[Saved data entries]
┌──
(** Positions of the elements of an array that pass a test: the array's
    elements are objects, and a position stands for the reference to one. *)
Fixpoint positions_from {A : Type} (f : A -> bool) (k : nat) (l : list A) : list nat :=
  match l with
  | [] => []
  | x :: rest =>
      if f x then k :: positions_from f (S k) rest
      else positions_from f (S k) rest
  end.

Definition positions {A : Type} (f : A -> bool) (l : list A) : list nat :=
  positions_from f 0 l.

(** *** normalizeUris *)

(** The body of [matchingItems.forEach]: the uris of the matching item that
    the current item lacks are pushed on the current item.  Both are read
    from the array when the body runs. *)
Definition pushNewUris (i k : nat) (arr : list dedupEntry) : list dedupEntry :=
  match arr !! i, arr !! k with
  | Some currentItem, Some matchingItem =>
      let newUris :=
        List.filter (fun matchUri => negb (includes matchUri (uris currentItem)))
                    (uris matchingItem) in
      <[i := set_uris currentItem (uris currentItem ++ newUris)%list]> arr
  | _, _ => arr
  end.

(** One turn of the loop on [j]. *)
Definition normalizeStep (i : nat) (uri : string) (arr : list dedupEntry) : list dedupEntry :=
  let matchingItems := positions (fun it => includes uri (uris it)) arr in
  foldl (fun a k => pushNewUris i k a) arr matchingItems.

(** The loop on [j] for the item at [i]: it runs while [j] is below the
    length of the item's uris, which the loop itself extends.  [None] when
    the fuel runs out. *)
Fixpoint normalizeItem (fuel : nat) (i j : nat) (arr : list dedupEntry) : option (list dedupEntry) :=
  match arr !! i ≫= (fun currentItem => uris currentItem !! j) with
  | None => Some arr
  | Some uri =>
      match fuel with
      | O => None
      | S fuel' => normalizeItem fuel' i (S j) (normalizeStep i uri arr)
      end
  end.

(** The number of uris held by the whole array bounds the turns of the loop
    on [j]. *)
Definition totalUris (arr : list dedupEntry) : nat :=
  sum_list (map (fun e => length (uris e)) arr).

(** The loop on [i], over the positions [todo]. *)
Fixpoint normalizeLoop (todo : list nat) (arr : list dedupEntry) : option (list dedupEntry) :=
  match todo with
  | [] => Some arr
  | i :: rest =>
      arr' ← normalizeItem (totalUris arr) i 0 arr;
      normalizeLoop rest arr'
  end.

Definition normalizeUris (deduplicationArray : list dedupEntry) : option (list dedupEntry) :=
  normalizeLoop (seq 0 (length deduplicationArray)) deduplicationArray.

(** *** addCiteCountToItem *)

Definition countInfo (n : nat) : string := "Times cited: " +:+ dec n.

(** The update of the object itself. *)
Definition annotate (n : nat) (o : object) : object :=
  let o1 := if hasOwnProperty "note" o then o else set "note" (JStr EmptyString) o in
  let note := get "note" o1 in
  set "note"
      (JStr (if truthy note then countInfo n +:+ nl +:+ interpolate note
             else countInfo n))
      o1.

(** [item] is a reference to an object of the store. *)
Definition addCiteCountToItem (l : loc) (n : nat) (h : store) : store :=
  match h !! l with
  | Some o => <[l := annotate n o]> h
  | None => h
  end.

(** *** performDeduplication *)

Record dedupState : Type := mkDedupState {
  ds_array : list dedupEntry;
  duplicateIndices : gset nat;
  ds_store : store
}.

(** The body of the loop on [i]. *)
Definition dedupStep (st : dedupState) (i : nat) : dedupState :=
  match ds_array st !! i with
  | None => st
  | Some currentItem =>
      if bool_decide (index currentItem ∈ duplicateIndices st) then st
      else
        match uris currentItem with
        | [] => st
        | uri :: _ =>
            let matchingItems :=
              List.filter
                (fun it => includes uri (uris it)
                           && negb (bool_decide (index it ∈ duplicateIndices st)))
                (ds_array st) in
            let n := length matchingItems in
            let currentItem' :=
              set_count_indices currentItem n (map index matchingItems) in
            let h :=
              match item currentItem with
              | Some l => addCiteCountToItem l n (ds_store st)
              | None => ds_store st
              end in
            let dup :=
              foldl (fun d matchingItem =>
                       if (index currentItem <? index matchingItem)%nat
                       then {[ index matchingItem ]} ∪ d else d)
                    (duplicateIndices st) matchingItems in
            mkDedupState (<[i := currentItem']> (ds_array st)) dup h
        end
  end.

Definition dedupLoop (deduplicationArray : list dedupEntry) (h : store) : dedupState :=
  foldl dedupStep (mkDedupState deduplicationArray ∅ h)
        (seq 0 (length deduplicationArray)).

Definition performDeduplication (deduplicationArray : list dedupEntry) (h : store)
  : list dedupEntry * store :=
  let st := dedupLoop deduplicationArray h in
  (List.filter (fun it => negb (bool_decide (index it ∈ duplicateIndices st)))
               (ds_array st),
   ds_store st).

(** *** deduplicateCitations *)

Record dedupResult : Type := mkDedupResult {
  itemData : option loc;
  r_uris : list string;
  _count : nat;
  _indices : list nat
}.

Definition deduplicationArray_of (citations : list citation) : list dedupEntry :=
  imap (fun index cite =>
          mkDedupEntry (c_itemData cite) (c_uris cite) 1 index None cite)
       citations.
└──
→ **Directions**:
The lines to copy are those in the records above containing the word "note".

→ **Expected output**:
  let o1 := if hasOwnProperty "note" o then o else set "note" (JStr EmptyString) o in
  let note := get "note" o1 in
  set "note"
      (JStr (if truthy note then countInfo n +:+ nl +:+ interpolate note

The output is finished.